Nutritional science and dietetics belong to the most controversial of subjects. There are many schools of nutrition, hundreds of different diets that come and go according to the current fashion and thousands of different claims, both scientific and non-scientific that propound the virtues or vices of all kinds of foods and food nutrients. Against this backdrop, how can parents find their way through the hype of controversy and contradiction, fads and fashion, and come to a sensible and rational approach to providing their children with healthy food? This article will appear in two parts. In the first part Dr Raoul Goldberg offers a general common sense and rational approach to the healthy nutrition of children.

Part 1

Dr Raoul Goldberg
[cl=wqual]BSc (Med), MB ChB (Wits),CEDH (Hom)

Nutritional science and dietetics belong to the most controversial of subjects. There are many schools of nutrition, hundreds of different diets that come and go according to the current fashion and thousands of different claims, both scientific and non-scientific that propound the virtues or vices of all kinds of foods and food nutrients. Patients visiting different health practitioners will tell you that if they followed all the good advice given they would literally have nothing to eat.

To add to the confusion the average medical practitioner has only had a few hours of nutritional training and will give little or no dietary advice to the patient, whereas naturopathic or nutrition-oriented practitioners will stress nutrition as an essential part of every consultation. Then there are the extremists who claim that their diet is the answer to all ills. And in recent years the discovery of micronutrients such as essential fatty acids, antioxidants and amino acids to name but a few, have made it even more difficult for caring parents to make a clear decision on how to nourish their children in a healthy way. Anxious that their children may be missing out on something, they ask whether it is necessary to supplement their child’s diet with nutritional supplements.

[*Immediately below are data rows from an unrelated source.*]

(** A parameter and the capabilities it carries: those it encodes when it is of
    type 2, none otherwise. *)
Definition carries (p : OptionalParam.t) (caps : list t) : Prop :=
  length p.(OptionalParam.value) ≤ 255 ∧ Forall wf caps ∧
  if decide (p.(OptionalParam.param_type) = 2%Z)
  then p.(OptionalParam.value) = concat (map to_bytes caps) else caps = [].

Lemma parse_param_step_one p caps acc pre post :
  carries p caps →
  parse_param_step (E:=E) (pre ++ param_bytes p ++ post) (acc, length pre) =
    Ok (inl (acc ++ caps, length pre + length (param_bytes p))).
Proof.
  destruct p as [ty v]. unfold carries, param_bytes. simpl. intros (Hlen&Hwf&Hcaps).
  unfold parse_param_step. rewrite decide_True by (rewrite !length_app; simpl; lia).
  rewrite (index_Ok _ _ _ (lookup_app_at _ _ _)), (index_Ok _ _ _ (lookup_app_at1 _ _ _ _)).
  cbn [mbind outcome_bind]. rewrite wrap_small by (split; lia). rewrite Nat2Z.id.
  cbv zeta. case_decide as Hty; subst.
  - rewrite Z.eqb_refl.
    change (pre ++ ?a :: ?b :: ?l) with (pre ++ [a; b] ++ l). rewrite app_assoc.
    replace (length pre + 2) with (length (pre ++ [2%Z; Z.of_nat (length (concat (map to_bytes caps)))]))
      by (by rewrite length_app).
    rewrite parse_caps_loop; [|done..|rewrite !length_app; lia]. simpl.
    rewrite length_app. simpl. do 3 f_equal. lia.
  - rewrite (proj2 (Z.eqb_neq _ _)) by done. simpl. rewrite app_nil_r. do 3 f_equal. lia.
Qed.

Lemma parse_params_loop params capss acc pre n :
  Forall2 carries params capss →
  length (concat (map param_bytes params)) < n →
  loop n (parse_param_step (E:=E) (pre ++ concat (map param_bytes params))) (acc, length pre)
    = Ok (acc ++ concat capss).
Proof.
  intros Hall. revert acc pre n. induction Hall as [|p caps ps capss Hp _ IH]; intros acc pre n Hn.
  - destruct n as [|n]; [simpl in *; lia|]. rewrite loop_unfold. unfold parse_param_step.
    rewrite decide_False by (rewrite length_app; simpl; lia). simpl. by rewrite app_nil_r.
  - destruct n as [|n]; [lia|]. cbn [map concat] in *. rewrite length_app in *. rewrite loop_unfold.
    rewrite parse_param_step_one with (caps := caps) by done. cbn [mbind outcome_bind].
    rewrite (app_assoc pre). rewrite <- length_app.
    rewrite IH; [by rewrite <- app_assoc|]. assert (0 < length (param_bytes p)) by (simpl; lia). lia.
Qed.
End capability_lemmas.

(* ------------------------------------------------------------------ *)
(** ** Properties *)

(** Parsing the optional parameters of an OPEN never indexes out of range and
    always terminates, on any bytes whatever: it returns a list of capabilities. *)
Theorem capabilities_parse_total (data : list Z) :
  ∃ caps, parse_optional_params (E:=Empty_set) data = Ok caps.
Proof.
  destruct (returns_cases _ (parse_optional_params_returns (E:=Empty_set) data))
    as [?|[[] _]]; done.
Qed.

(** The capabilities of a peer's OPEN are recovered from its optional
    parameters, in order, across any number of parameters, the ones of another
    type being skipped; every Graceful Restart time below 4096 and flags below 16
    survive, and unknown capabilities keep their bytes. *)
Theorem capabilities_roundtrip params capss :
  Forall2 carries params capss →
  parse_from_open_params (E:=Empty_set) params = Ok (concat capss).
Proof.
  intros Hall. unfold parse_from_open_params, parse_optional_params.
  apply (parse_params_loop params capss [] [] _ Hall). simpl. lia.
Qed.

(** The block [build_capabilities] writes is its own length followed by one
    type 2 parameter, from which the capabilities are read back. *)
Theorem build_capabilities_roundtrip caps :
  caps ≠ [] → Forall wf caps → length (concat (map to_bytes caps)) ≤ 253 →
  ∃ block, build_capabilities caps = Z.of_nat (length block) :: block ∧
    parse_optional_params (E:=Empty_set) block = Ok caps.
Proof.
  intros Hne Hwf Hlen. set (bs := concat (map to_bytes caps)) in *.
  exists (param_bytes (OptionalParam.mk 2 bs)). split.
  - unfold build_capabilities. fold bs. destruct bs as [|b bs'] eqn:Hbs.
    + destruct caps as [|c caps]; [done|]. unfold bs in Hbs. simpl in Hbs.
      by rewrite to_bytes_eq in Hbs.
    + unfold param_bytes. simpl OptionalParam.value. rewrite (wrap_small 8 (Z.of_nat (length _)))
        by (split; simpl in *; lia). done.
  - pose proof (capabilities_roundtrip [OptionalParam.mk 2 bs] [caps]) as Hr.
    unfold parse_from_open_params in Hr. simpl in Hr. rewrite !app_nil_r in Hr. apply Hr.
    constructor; [|constructor]. split_and!; simpl; [lia|done|]. done.
Qed.

Definition sample_caps : list t :=
  [FourOctetAsn 131072; RouteRefresh; MultiProtocol 2 1; GracefulRestart 120 8;
   Unknown 99 [170; 187]%Z].

Lemma capabilities_parse_total_witness :
  ∃ caps, parse_optional_params (E:=Empty_set) [2; 9; 1; 200; 0]%Z = Ok caps.
Proof. apply capabilities_parse_total. Defined.

Lemma capabilities_roundtrip_witness :
  parse_from_open_params (E:=Empty_set)
    [OptionalParam.mk 1 [7%Z]; OptionalParam.mk 2 (concat (map to_bytes sample_caps))] =
    Ok (concat [[]; sample_caps]).
Proof.
  apply capabilities_roundtrip. constructor; [|constructor; [|constructor]].
  - split_and!; simpl; [lia|constructor|]. done.
  - split_and!; [by vm_compute; lia| |done]. repeat constructor; simpl; (by_decide || lia || done).
Defined.

Lemma build_capabilities_roundtrip_witness :
  ∃ block, build_capabilities sample_caps = Z.of_nat (length block) :: block ∧
    parse_optional_params (E:=Empty_set) block = Ok sample_caps.
Proof.
  apply build_capabilities_roundtrip; [done| |by vm_compute; lia].
  repeat constructor; simpl; (by_decide || lia || done).
Defined.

Such a question becomes even more relevant when we learn that the average Western diet is becoming increasingly impoverished in health-giving nutrients, either because of decreasing nutritional quality of the food grown or manufactured, or because of the kinds of food that children and their parents are choosing to eat today. Many children in affluent first-world societies are being nourished on a diet so refined and lacking in wholesome foodstuffs that these children are being classified as malnourished. In the USA one in four children is overweight, one in eight is obese, and the incidence of acquired type 2 diabetes is occurring commonly in children whereas until recently it occurred only in adults.

Against this backdrop, how can parents find their way through the hype of controversy and contradiction, fads and fashion, and come to a sensible and rational approach to providing their children with healthy food?

This article will appear in two parts. In the first part I will try to offer a general common sense and rational approach to the healthy nutrition of children. In part 2 I will focus on a more specialised approach based on a spiritual-scientific understanding of the child. By virtue of the natural correspondence that exists between the child’s constitution and Nature (the source of all our food), parents can work creatively to provide a wholesome and balanced nutrition using the nutritional discipline of their choice for each and every child, as well as for each stage of the child’s development.

As always my point of departure in these articles is the child as a physical/spiritual being. On the one hand the child is connected to the earth and nature through his physical body. On the other hand the child is connected through his soul and spirit to the invisible reality of those other dimensions that every child is completely at home in, i.e. the world of sleep, dreams, fantasy and inner experience. The inner being of the child has embarked on a life journey and will require a vehicle in which to travel in order to unravel its life story. The body of the growing child is this highly organised vehicle permeated with a genius of living forces and functions, and mandated to carry its owner and chauffeur on his/her appointed journey through life. The owner, the “I’ or higher self, appoints a faithful servant, the soul, to represent him and to manage his worldly affairs. This living vehicle, the physical-etheric body, needs earthly nourishment to maintain its form and function in order to develop in accordance with the specific needs of the one who owns and travels in it. Nutrition fulfils this purpose. Healthy food will strengthen the body in its fulfilment of this task; unhealthy food will weaken it.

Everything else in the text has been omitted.